→ Description of the task
Tally the lines of the data below that contain the string "which". Give the tally and nothing else.
──────── Given data ────────
(* ===== verification/Midpoint.v ===== *)
(** * The midpoint filter ([MidpointFilter], src/src/midPointFilter.js)

    One window loop keeps the three running minima and the three running
    maxima; the result is [Math.round((min + max) / 2)] per channel.
    [midpoint] is that value on a list;
    [MidpointFilter.calculateMidpointValuesNum] is the loop with the
    arithmetic of an instance of [Float64], which Binary64.v proves equal
    to the integer loop on doubles. *)

From Stdlib Require Import ZArith Lia.
From stdpp Require Import base tactics option list list_numbers numbers strings.
From S2P Require Import Prelude TypedArray Boundary Kernel Sweep Floats Canvas MinMax.

#[local] Open Scope Z_scope.

(** ** Definitions *)

(** Reference: the rounded mean of the least and the greatest value. *)
Definition midpoint (vs : list Z) : Z := round_div (minOf vs + maxOf vs) 2.

Module MidpointFilter.

Definition t := KernelSpec.t.

(** [constructor(kernelSize = 3)]. *)
Definition constructor (kernelSize : Z) : completion t :=
  KernelSpec.constructor kernelSize.

(** The local variables [minR .. minB] and [maxR .. maxB]. *)
Record extrema := mkExtrema {
  minR : jsnum; minG : jsnum; minB : jsnum;
  maxR : jsnum; maxG : jsnum; maxB : jsnum
}.

(** [calculateMidpointValues(data, centerX, centerY, width, height)]. *)
Definition calculateMidpointValues (this : t) (data : list Z)
    (centerX centerY width height : Z) : RGB :=
  let acc :=
    forKernel (KernelSpec.radius this)
      (λ acc dx dy,
        let index := sampleIndex width height centerX centerY dx dy in
        let r := u8get data index in
        let g := u8get data (index + 1) in
        let b := u8get data (index + 2) in
        mkExtrema (Math_min (minR acc) r) (Math_min (minG acc) g) (Math_min (minB acc) b)
                  (Math_max (maxR acc) r) (Math_max (maxG acc) g) (Math_max (maxB acc) b))
      (mkExtrema (Some 255) (Some 255) (Some 255) (Some 0) (Some 0) (Some 0)) in
  mkRGB (Math_round_div (minR acc +? maxR acc)%js 2)
        (Math_round_div (minG acc +? maxG acc)%js 2)
        (Math_round_div (minB acc +? maxB acc)%js 2).

(** [processImageData(imageData, originalData, width, height)]. *)
Definition processImageData (this : t) (data originalData : list Z)
    (width height : Z) : list Z :=
  Sweep.processImageData (calculateMidpointValues this) data originalData width height.

(** The local variables of the loop as numbers of the runtime. *)
Record extremaNum `{Float64} := mkExtremaNum {
  lowR : float; lowG : float; lowB : float;
  highR : float; highG : float; highB : float
}.
Arguments mkExtremaNum {_} _ _ _ _ _ _.

(** [calculateMidpointValues(data, centerX, centerY, width, height)] with
    the extrema, their sum and its half computed on the numbers of the
    runtime. *)
Definition calculateMidpointValuesNum `{Float64} (this : t) (data : list Z)
    (centerX centerY width height : Z) : RGB :=
  let acc :=
    forKernel (KernelSpec.radius this)
      (λ acc dx dy,
        let index := sampleIndex width height centerX centerY dx dy in
        let r := ofNum (u8get data index) in
        let g := ofNum (u8get data (index + 1)) in
        let b := ofNum (u8get data (index + 2)) in
        mkExtremaNum (fmin (lowR acc) r) (fmin (lowG acc) g) (fmin (lowB acc) b)
                     (fmax (highR acc) r) (fmax (highG acc) g) (fmax (highB acc) b))
      (mkExtremaNum (ofNum (Some 255)) (ofNum (Some 255)) (ofNum (Some 255))
                    (ofNum (Some 0)) (ofNum (Some 0)) (ofNum (Some 0))) in
  mkRGB (Math_round (fdiv (fadd (lowR acc) (highR acc)) (ofNum (Some 2))))
        (Math_round (fdiv (fadd (lowG acc) (highG acc)) (ofNum (Some 2))))
        (Math_round (fdiv (fadd (lowB acc) (highB acc)) (ofNum (Some 2)))).

(** [applyFilter(imageElement)]: rejects when the pixels cannot be read. *)
Definition applyFilter `{Browser} (this : t) (imageElement : ImageElement.t) : Outcome :=
  applyFilterOrReject (processImageData this) imageElement.

End MidpointFilter.

(** ** The reference *)

Lemma midpoint_between_extrema vs :
  minOf vs ≤ maxOf vs → minOf vs ≤ midpoint vs ≤ maxOf vs.
Proof. intros. unfold midpoint. apply round_div_bounds; lia. Qed.

Lemma midpoint_between vs lo hi :
  vs ≠ [] → 0 ≤ lo → hi ≤ 255 → Forall (λ v, lo ≤ v ≤ hi) vs → lo ≤ midpoint vs ≤ hi.
Proof.
  intros Hne Hlo Hhi Hvs. unfold midpoint.
  pose proof (minOf_between vs lo hi Hne Hlo Hhi Hvs).
  pose proof (maxOf_between vs lo hi Hne Hlo Hhi Hvs).
  apply round_div_bounds; lia.
Qed.

Lemma minOf_le_maxOf vs :
  vs ≠ [] → Forall byte vs → minOf vs ≤ maxOf vs.
Proof.
  intros Hne Hvs. apply (is_least_le_greatest _ _ vs).
  - apply minOf_least; [done|]. eapply List.Forall_impl; [|done]. unfold byte. simpl. lia.
  - apply maxOf_greatest; [done|]. eapply List.Forall_impl; [|done]. unfold byte. simpl. lia.
Qed.

(** ** The loop *)

Lemma midpoint_channel_sound (this : KernelSpec.t) data centerX centerY width height ch :
  raster_ok data width height → 0 ≤ ch ≤ 2 →
  channel (MidpointFilter.calculateMidpointValues this data centerX centerY width height) ch
  = Some (midpoint (windowValues data width height (KernelSpec.radius this) centerX centerY ch)).
Proof.
  intros Hok Hch. unfold MidpointFilter.calculateMidpointValues, midpoint, minOf, maxOf.
  rewrite (channel_map2 (λ lo hi, Math_round_div (lo +? hi)%js 2)).
  rewrite (forKernel_rgb _ _ _ _ _ _ _ _
    MidpointFilter.minR MidpointFilter.minG MidpointFilter.minB Z.min 255) by done.
  rewrite (forKernel_rgb _ _ _ _ _ _ _ _
    MidpointFilter.maxR MidpointFilter.maxG MidpointFilter.maxB Z.max 0) by done.
  done.
Qed.

(** The loop on numbers: each channel is the rounded half of the sum of
    the running minimum and the running maximum of the window samples. *)
Lemma midpointNum_channel_samples `{Float64} (this : KernelSpec.t) data
    centerX centerY width height ch :
  0 ≤ ch ≤ 2 →
  let samples := windowSamples data width height (KernelSpec.radius this) centerX centerY ch in
  channel (MidpointFilter.calculateMidpointValuesNum this data centerX centerY width height) ch
  = Math_round
      (fdiv (fadd (foldl (λ s v, fmin s (ofNum v)) (ofNum (Some 255)) samples)
                  (foldl (λ s v, fmax s (ofNum v)) (ofNum (Some 0)) samples))
         (ofNum (Some 2))).
Proof.
  intros Hch samples. unfold MidpointFilter.calculateMidpointValuesNum, channel, samples.
  set (body := λ acc dx dy, MidpointFilter.mkExtremaNum _ _ _ _ _ _).
  set (init := MidpointFilter.mkExtremaNum _ _ _ _ _ _).
  pose proof (λ p, forKernel_samples body init data width height (KernelSpec.radius this)
                     centerX centerY p (λ s v, fmin s (ofNum v))) as Hlow.
  pose proof (λ p, forKernel_samples body init data width height (KernelSpec.radius this)
                     centerX centerY p (λ s v, fmax s (ofNum v))) as Hhigh.
  simpl. repeat case_decide; subst;
    [rewrite (Hlow MidpointFilter.lowR 0), (Hhigh MidpointFilter.highR 0)
    |rewrite (Hlow MidpointFilter.lowG 1), (Hhigh MidpointFilter.highG 1)
    |assert (ch = 2) as -> by lia;
     rewrite (Hlow MidpointFilter.lowB 2), (Hhigh MidpointFilter.highB 2)];
    try done; intros; by rewrite ?Z.add_0_r.
Qed.

(** The midpoint does not depend on the order of the samples. *)
#[export] Instance midpoint_Permutation : Proper ((≡ₚ) ==> (=)) midpoint.
Proof. intros vs ws Hvs. unfold midpoint. by rewrite Hvs. Qed.

Definition midpoint_aggregator (this : KernelSpec.t) (Hr : 0 ≤ KernelSpec.radius this)
  : Aggregator (MidpointFilter.calculateMidpointValues this) (KernelSpec.radius this) := {|
  agg_channel := midpoint;
  agg_radius := Hr;
  agg_sound data width height x y ch Hok _ _ Hch :=
    midpoint_channel_sound this data x y width height ch Hok Hch;
  agg_between := midpoint_between
|}.

(** ** Properties *)

(** On a well-formed raster, each colour channel returned by
    [calculateMidpointValues] is the rounded mean of the running minimum and
    maximum of the window values of that channel. *)
Theorem calculateMidpointValues_spec (this : KernelSpec.t) (data : list Z)
    (centerX centerY width height : Z) :
  raster_ok data width height →
  MidpointFilter.calculateMidpointValues this data centerX centerY width height
  = mkRGB
      (Some (midpoint (windowValues data width height (KernelSpec.radius this) centerX centerY 0)))
      (Some (midpoint (windowValues data width height (KernelSpec.radius this) centerX centerY 1)))
      (Some (midpoint (windowValues data width height (KernelSpec.radius this) centerX centerY 2))).
Proof.
  intros Hok. etrans; [apply RGB_channels|].
  f_equal; apply midpoint_channel_sound; (done || lia).
Qed.

Lemma calculateMidpointValues_spec_witness :
  MidpointFilter.calculateMidpointValues (KernelSpec.make 3 1)
    [10; 20; 30; 255; 40; 50; 60; 255] 0 0 2 1
  = mkRGB
      (Some (midpoint (windowValues [10; 20; 30; 255; 40; 50; 60; 255] 2 1 1 0 0 0)))
      (Some (midpoint (windowValues [10; 20; 30; 255; 40; 50; 60; 255] 2 1 1 0 0 1)))
      (Some (midpoint (windowValues [10; 20; 30; 255; 40; 50; 60; 255] 2 1 1 0 0 2))).
Proof. apply (calculateMidpointValues_spec (KernelSpec.make 3 1)). by_compute. Defined.

(** C12: at every pixel and in every colour channel of a well-formed raster,
    for any non-negative radius, the minimum filter's value is at most the
    midpoint filter's, which is at most the maximum filter's. *)
Theorem min_midpoint_max_order (this : KernelSpec.t) (data : list Z)
    (centerX centerY width height ch : Z) :
  raster_ok data width height → 0 ≤ KernelSpec.radius this → 0 ≤ ch ≤ 2 →
  ∃ lo mid hi,
    channel (MinFilter.calculateMinValues this data centerX centerY width height) ch = Some lo
    ∧ channel (MidpointFilter.calculateMidpointValues this data centerX centerY width height) ch
      = Some mid
    ∧ channel (MaxFilter.calculateMaxValues this data centerX centerY width height) ch = Some hi
    ∧ lo ≤ mid ≤ hi.
Proof.
  intros Hok Hr Hch. do 3 eexists.
  split; [by apply min_channel_sound|]. split; [by apply midpoint_channel_sound|].
  split; [by apply max_channel_sound|].
  apply midpoint_between_extrema, minOf_le_maxOf; [by apply windowValues_nonempty|].
  apply windowValues_bytes; (done || lia).
Qed.

Lemma min_midpoint_max_order_witness :
  ∃ lo mid hi,
    channel (MinFilter.calculateMinValues (KernelSpec.make 3 1)
               [10; 20; 30; 255; 40; 50; 60; 255] 0 0 2 1) 0 = Some lo
    ∧ channel (MidpointFilter.calculateMidpointValues (KernelSpec.make 3 1)
               [10; 20; 30; 255; 40; 50; 60; 255] 0 0 2 1) 0 = Some mid
    ∧ channel (MaxFilter.calculateMaxValues (KernelSpec.make 3 1)
               [10; 20; 30; 255; 40; 50; 60; 255] 0 0 2 1) 0 = Some hi
    ∧ lo ≤ mid ≤ hi.
Proof.
  apply (min_midpoint_max_order (KernelSpec.make 3 1)); [by_compute|simpl; lia|lia].
Defined.

(** With a negative radius (a negative odd kernel size) the window is
    empty: the minimum filter returns 255, the midpoint filter 128 and the
    maximum filter 0, so the order Min <= Midpoint <= Max is reversed. *)
Theorem empty_window_reverses_order (this : KernelSpec.t) (data : list Z)
    (centerX centerY width height : Z) :
  KernelSpec.radius this < 0 →
  MinFilter.calculateMinValues this data centerX centerY width height
    = mkRGB (Some 255) (Some 255) (Some 255)
  ∧ MidpointFilter.calculateMidpointValues this data centerX centerY width height
    = mkRGB (Some 128) (Some 128) (Some 128)
  ∧ MaxFilter.calculateMaxValues this data centerX centerY width height
    = mkRGB (Some 0) (Some 0) (Some 0).
Proof.
  intros Hr.
  unfold MinFilter.calculateMinValues, MidpointFilter.calculateMidpointValues,
    MaxFilter.calculateMaxValues.
  by rewrite !forKernel_neg.
Qed.

Lemma empty_window_reverses_order_witness :
  MinFilter.calculateMinValues (KernelSpec.make (-3) (-2)) [1; 2; 3; 4] 0 0 1 1
    = mkRGB (Some 255) (Some 255) (Some 255)
  ∧ MidpointFilter.calculateMidpointValues (KernelSpec.make (-3) (-2)) [1; 2; 3; 4] 0 0 1 1
    = mkRGB (Some 128) (Some 128) (Some 128)
  ∧ MaxFilter.calculateMaxValues (KernelSpec.make (-3) (-2)) [1; 2; 3; 4] 0 0 1 1
    = mkRGB (Some 0) (Some 0) (Some 0).
Proof. apply (empty_window_reverses_order (KernelSpec.make (-3) (-2))). simpl. lia. Defined.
────────
→ Written answer
2